La Televisione è la Mamma, il Sistema il Papà, la Popolazione l' eterno Bambino da indirizzare e/o controllare, ma sempre evitando che cresca.

Torniamo a parlare di Televisione quale aspetto più emblematico del lavoro psicologico che viene condotto sulle nostre menti al fine di tenerci nella condizione di eterna sudditanza. Non è solo la Tv ovviamente a fare questo, ma TUTTO il messaggio sociale nel suo complesso; e poichè il nostro fine è cominciare a "vedere il condizionamento", per poter difendercene e riuscire a pensare e realizzare delle alternative, prenderemo ancora una volta la Tv come emblema più chiaro e decifrabile, nonchè il più potente: basta andare a rileggersi quanto prevedeva il Piano di Rinascita Democratica ( altrimenti detto P2 o "Propaganda 2", nome che è la precisa dichiarazione d' intenti di un modus operandi ) per capire infatti quale importanza è stata attribuita al mezzo televisivo al fine di plasmare e soggiogare le coscienze.
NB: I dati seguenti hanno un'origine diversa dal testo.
(* ===== verification/Kube.v ===== *)
(** The libraries the provider is written against, as interfaces.

    Kubernetes quantities ([k8s.io/apimachinery/pkg/api/resource]), karpenter
    core's scheduling requirements and instance-type arithmetic
    ([sigs.k8s.io/karpenter/pkg/scheduling], [pkg/cloudprovider]) and the
    condition sets of [github.com/awslabs/operatorpkg/status] are not part of
    the repository: their operations are the fields of a class, every model
    that uses them takes an instance, and what the code relies on is stated as
    separate law classes.  [KubeExample] at the end is a concrete instance that
    satisfies the laws, on which the witnesses evaluate. *)

From Stdlib Require Import Ascii.
From S2P Require Import Prelude.

(** ** Operations *)

Inductive quantity_format := DecimalSI | BinarySI.

(** A status condition as operatorpkg stores it. *)
Inductive cond_status := CondTrue | CondFalse | CondUnknown.

Record condition := {
  cond_Status : cond_status;
  cond_Reason : string;
  cond_Message : string;
  cond_ObservedGeneration : Z
}.

#[export] Instance cond_status_eq_dec : EqDecision cond_status.
Proof. solve_decision. Defined.
#[export] Instance condition_eq_dec : EqDecision condition.
Proof. solve_decision. Defined.

Class Kube := {
  (** [resource.Quantity]. *)
  Quantity : Type;
  NewQuantity : Z -> quantity_format -> Quantity;
  q_Sub : Quantity -> Quantity -> Quantity;
  q_Cmp : Quantity -> Quantity -> comparison;
  q_Value : Quantity -> Z;
  q_String : Quantity -> string;
  ParseQuantity : string -> option Quantity;
  MustParse : string -> Quantity;
  (** [scheduling.Requirements]: [NewRequirements] takes the [In]
      requirements the source builds, as key and values. *)
  Requirements : Type;
  Requirement : Type;
  NodeSelectorRequirement : Type;
  NewRequirements : list (string * list string) -> Requirements;
  NewNodeSelectorRequirements : list NodeSelectorRequirement -> Requirements;
  Intersects : Requirements -> Requirements -> bool;
  IsCompatible : Requirements -> Requirements -> bool;
  ReqGet : Requirements -> string -> Requirement;
  ReqEntries : Requirements -> list (string * Requirement);
  ReqLen : Requirement -> Z;
  ReqValues : Requirement -> list string;
  (** The condition list of an object's status, read and written through
      operatorpkg's [ConditionSet] at the object's generation. *)
  Conditions : Type;
  root_is_true : Conditions -> Z -> bool;
  root_message : Conditions -> Z -> string;
  (** [StatusConditions()] initialises what is absent; [Get], [SetTrue] and the
      other setters, at the object's generation. *)
  CondInit : Conditions -> Z -> Conditions;
  CondGet : Conditions -> string -> option condition;
  CondSetTrue : Conditions -> Z -> string -> Conditions;
  CondSet : Conditions -> Z -> string -> cond_status -> string -> string -> Conditions;
  #[global] Conditions_eq_dec :: EqDecision Conditions
}.

(** [corev1.ResourceList], read as a Go map. *)
Abbreviation ResourceList := (gmap string Quantity).

Definition ResourceCPU : string := "cpu".
Definition ResourceMemory : string := "memory".
Definition ResourceEphemeralStorage : string := "ephemeral-storage".
Definition ResourcePods : string := "pods".

(** ** Laws *)

(** A quantity denotes a fixed-point number with nine decimals: [q_amount] is
    its count of billionths, on which comparison and subtraction are exact. *)
Class QuantityLaws (K : Kube) := {
  q_amount : Quantity -> Z;
  q_amount_new : forall v f, q_amount (NewQuantity v f) = v * 1000000000;
  q_amount_sub : forall a b, q_amount (q_Sub a b) = q_amount a - q_amount b;
  q_cmp_amount : forall a b, q_Cmp a b = (q_amount a ?= q_amount b);
  q_value_new : forall v f, in_int64 v = true -> q_Value (NewQuantity v f) = v
}.

(** A requirement built from one value is exactly that value. *)
Class RequirementLaws (K : Kube) := {
  req_get_single : forall l k v,
    NoDup l.*1 -> (k, [v]) ∈ l ->
    ReqLen (ReqGet (NewRequirements l) k) = 1 /\ ReqValues (ReqGet (NewRequirements l) k) = [v]
}.

(** A condition written is the condition read, at the generation it was written
    for; writing one leaves the others, the root apart; initialising keeps what
    is there and makes the rest Unknown. *)
Definition RootCondition : string := "Ready".

Class ConditionLaws (K : Kube) := {
  cond_get_set : forall c g t s r m,
    CondGet (CondSet c g t s r m) t =
      Some {| cond_Status := s; cond_Reason := r; cond_Message := m; cond_ObservedGeneration := g |};
  cond_get_set_ne : forall c g t s r m t',
    t' <> t -> t' <> RootCondition -> CondGet (CondSet c g t s r m) t' = CondGet c t';
  cond_get_true : forall c g t, exists r m,
    CondGet (CondSetTrue c g t) t =
      Some {| cond_Status := CondTrue; cond_Reason := r; cond_Message := m; cond_ObservedGeneration := g |};
  cond_get_true_ne : forall c g t t',
    t' <> t -> t' <> RootCondition -> CondGet (CondSetTrue c g t) t' = CondGet c t';
  cond_get_init : forall c g t x,
    t <> RootCondition -> CondGet c t = Some x -> CondGet (CondInit c g) t = Some x;
  cond_get_init_new : forall c g t x,
    t <> RootCondition -> CondGet c t = None -> CondGet (CondInit c g) t = Some x ->
    cond_Status x = CondUnknown
}.

(** ** Well-known keys *)

Definition LabelTopologyRegion : string := "topology.kubernetes.io/region".
Definition LabelTopologyZone : string := "topology.kubernetes.io/zone".
Definition LabelInstanceTypeStable : string := "node.kubernetes.io/instance-type".
Definition LabelArchStable : string := "kubernetes.io/arch".
Definition LabelOSStable : string := "kubernetes.io/os".
Definition CapacityTypeLabelKey : string := "karpenter.sh/capacity-type".
Definition CapacityTypeOnDemand : string := "on-demand".
Definition NodePoolLabelKey : string := "karpenter.sh/nodepool".

(** ** A concrete instance

    Quantities as billionths; requirements as a finite map from key to the
    allowed values, where a key that is absent allows everything; a condition
    list as a map from type to condition. *)
Module KubeExample.

Definition values_meet (a b : list string) : bool :=
  existsb (fun x => existsb (String.eqb x) b) a.

Definition reqs_meet (a b : gmap string (list string)) : bool :=
  forallb (fun kv => match b !! kv.1 with Some vs => values_meet kv.2 vs | None => true end)
    (map_to_list a).

(** Quantities print as their sign and binary digits, which parse back. *)
Fixpoint print_bits (p : positive) : string :=
  match p with
  | xH => "e"
  | xO p => String "0" (print_bits p)
  | xI p => String "1" (print_bits p)
  end.

Fixpoint read_bits (s : string) : option positive :=
  match s with
  | String "e" EmptyString => Some xH
  | String "0" s => xO <$> read_bits s
  | String "1" s => xI <$> read_bits s
  | _ => None
  end.

Definition print_quantity (q : Z) : string :=
  match q with
  | Z0 => "0"
  | Zpos p => String "+" (print_bits p)
  | Zneg p => String "-" (print_bits p)
  end.

Definition read_quantity (s : string) : option Z :=
  match s with
  | String "0" EmptyString => Some 0
  | String "+" s => Zpos <$> read_bits s
  | String "-" s => Zneg <$> read_bits s
  | _ => None
  end.

#[export] Instance kube : Kube := {|
  Quantity := Z;
  NewQuantity v _ := v * 1000000000;
  q_Sub := Z.sub;
  q_Cmp := Z.compare;
  q_Value q := - ((- q) / 1000000000);
  q_String := print_quantity;
  ParseQuantity s :=
    if (s =? "200m")%string then Some 200000000
    else if (s =? "500Mi")%string then Some (500 * 1048576 * 1000000000)
    else if (s =? "512Mi")%string then Some (512 * 1048576 * 1000000000)
    else read_quantity s;
  MustParse s :=
    if (s =? "200m")%string then 200000000 else 512 * 1048576 * 1000000000;
  Requirements := gmap string (list string);
  Requirement := list string;
  NodeSelectorRequirement := string * list string;
  NewRequirements l := list_to_map l;
  NewNodeSelectorRequirements l := list_to_map l;
  Intersects := reqs_meet;
  IsCompatible := reqs_meet;
  ReqGet m k := default [] (m !! k);
  ReqEntries m := map_to_list m;
  ReqLen vs := Z.of_nat (length vs);
  ReqValues vs := vs;
  Conditions := gmap string condition;
  root_is_true c g := bool_decide (c <> ∅) &&
    forallb (fun kx => bool_decide (cond_Status kx.2 = CondTrue) && (cond_ObservedGeneration kx.2 =? g))
      (map_to_list c);
  root_message _ _ := "";
  CondInit c _ := c;
  CondGet c t := c !! t;
  CondSetTrue c g t := <[ t := {| cond_Status := CondTrue; cond_Reason := t; cond_Message := "";
                                  cond_ObservedGeneration := g |} ]> c;
  CondSet c g t s r m := <[ t := {| cond_Status := s; cond_Reason := r; cond_Message := m;
                                    cond_ObservedGeneration := g |} ]> c
|}.

(** A condition set in which one condition is True at generation 1. *)
Definition ready : gmap string condition :=
  {[ "ValidationSucceeded" := {| cond_Status := CondTrue; cond_Reason := "ValidationSucceeded";
                                 cond_Message := ""; cond_ObservedGeneration := 1 |} ]}.

#[export] Instance condition_laws : ConditionLaws kube.
Proof.
  split; simpl; intros.
  - apply lookup_insert_eq.
  - by apply lookup_insert_ne.
  - eexists _, _. apply lookup_insert_eq.
  - by apply lookup_insert_ne.
  - done.
  - congruence.
Qed.

#[export] Instance quantity_laws : QuantityLaws kube.
Proof.
  refine {| q_amount := (fun q : Z => q) : @Quantity kube -> Z |}; simpl; [done..|].
  intros v _ Hv. rewrite <- Z.mul_opp_l, Z.div_mul; lia.
Defined.

#[export] Instance requirement_laws : RequirementLaws kube.
Proof.
  split. intros l k v Hnd Hin. simpl.
  assert ((list_to_map l : gmap string (list string)) !! k = Some [v]) as ->; [|done].
  by apply elem_of_list_to_map.
Qed.
End KubeExample.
  Per inciso, il piano prevedeva la destrutturazione della stessa Rai per sostituirla con televisioni private ( allora la Rai aveva ancora un funzione "educativa", e chi ha la mia età ricorderà certamente programmi di alfabetizzazione di massa come "Non è mai troppo tardi"; le fiction parlavano dell' arguzia, della capacità sapiente di "uomini", sia che si trattasse di Padre Brown che di Peppone e Don Camillo; le storielle pubblicitarie di Carosello erano inserite in un contenitore che aveva ancora una sua sostanziale eticità ). 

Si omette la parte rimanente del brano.